Synergus japonicus

Scientific classification
- Kingdom: Animalia
- Phylum: Arthropoda
- Class: Insecta
- Order: Hymenoptera
- Family: Cynipidae
- Genus: Synergus
- Species: S. japonicus
- Binomial name: Synergus japonicus Walker, 1874

= Synergus japonicus =

- Genus: Synergus
- Species: japonicus
- Authority: Walker, 1874

Species of wasp

Synergus japonicus is a species of gall wasp in the family Cynipidae.

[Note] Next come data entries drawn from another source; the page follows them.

(** * Kamband dungeon core: the level writer, the generator passes, the cover
      engine and the patrol state machine, embedded from the C sources.

    Integers of the C code are modelled as [Z]; the two-dimensional arrays
    [cave_feat], [cave_info], [cave_cover] are total functions of the two
    coordinates, updated pointwise.  Loops with a fixed range are folds
    over that range; loops that may not end take fuel and return an
    option. *)

From Stdlib Require Import ZArith List Bool Lia ZifyBool.
Import ListNotations.
Local Open Scope Z_scope.

(** ** Ranges and pointwise update, shared by every module *)

(** The integers [lo, lo+1, ..., lo+n-1], the index set of a C [for] loop. *)
Fixpoint zrange (lo : Z) (n : nat) : list Z :=
  match n with
  | O => []
  | S k => lo :: zrange (lo + 1) k
  end.

(** [for (i = lo; i < hi; i++)] *)
Definition zupto (lo hi : Z) : list Z := zrange lo (Z.to_nat (hi - lo)).

(** The sum of [f i] over the indices of a loop. *)
Definition zsum (f : Z -> Z) (l : list Z) : Z :=
  fold_right (fun i acc => f i + acc) 0 l.

(** A two-dimensional array indexed [a[y][x]]. *)
Definition grid (A : Type) : Type := Z -> Z -> A.

(** [a[y][x] = v] *)
Definition gset {A : Type} (g : grid A) (y x : Z) (v : A) : grid A :=
  fun y' x' => if (y' =? y) && (x' =? x) then v else g y' x'.

(** ** repro_rle.c: the run-length writer of the level file *)

Module RLE.

Definition DUNGEON_HGT : Z := 10.
Definition DUNGEON_WID : Z := 10.
Definition MAX_UCHAR : Z := 255.

(** A [byte] variable: arithmetic on it wraps at 256. *)
Definition to_byte (v : Z) : Z := v mod 256.

(** The output buffer; [buf_pos] is the length of the list. *)
Definition buffer : Type := list Z.

(** [wr_byte]: append unless the 1024-byte buffer is full. *)
Definition wr_byte (v : Z) (b : buffer) : buffer :=
  if Z.of_nat (length b) <? 1024 then b ++ [v] else b.

(** The locals of [wr_dungeon_sim] together with the buffer. *)
Record wr_state : Type := mk_wr {
  buf : buffer;
  count : Z;
  prev_char : Z
}.

(** The flush that the writer performs on a change of value and, with the
    fix, once more after the scan. *)
Definition flush (s : wr_state) : buffer :=
  if count s =? 0 then buf s
  else wr_byte (prev_char s) (wr_byte (count s) (buf s)).

(** The body of the inner loop for one cell holding [tmp8u]. *)
Definition wr_cell (s : wr_state) (tmp8u : Z) : wr_state :=
  if negb (tmp8u =? prev_char s) || (count s =? MAX_UCHAR)
  then {| buf := flush s; count := 1; prev_char := tmp8u |}
  else {| buf := buf s; count := to_byte (count s + 1);
          prev_char := prev_char s |}.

Whereas most gall wasps create the galls in which they live, Synergus japonicus is an inquiline species, living in the gall created by another species of wasp. It is native to Japan, China and Russia.

==Distribution==
Synergus japonicus was for a long time only known from Japan, but more recently it has been found in China, and also in eastern Russia where it was discovered living in the galls created by Andricus kashiwaphilus, on the Japanese emperor oak, Quercus dentata.

==Ecology==
About 1,400 species of gall wasps have been described, and of these about 180 develop inside the galls created by other species. These inquilines can be considered as kleptoparasites because the shared gall is an arrangement that is only to the advantage of the inquiline. Gall wasps have complex life cycles, often with an alternation of generations with one sexual generation of both males and females alternating with an all-female, parthenogenetic generation. In the sexual generation, male Synergus japonicus seek out females, but do not distinguish between them on the basis of age or reproductive status. Instead, the males take part in certain courtship behaviours and only proceed to mate with a female if she adopts an acceptance posture. At this stage the female is receptive to the male, and continues in this state for a time, whether the pair copulate or not. Once the acceptance posture is discontinued, it is never adopted again, irrespective of whether the pair have mated.

In Japan, the burr-shaped galls of Andricus mukaigawae normally contain a single cell in which the larva of that gall wasp develops. However, larvae of Synergus japonicus are often also present in the gall, creating their own cells and consuming the gall tissues. The larvae of both species are often parasitised by chalcid wasps in the genus Torymus.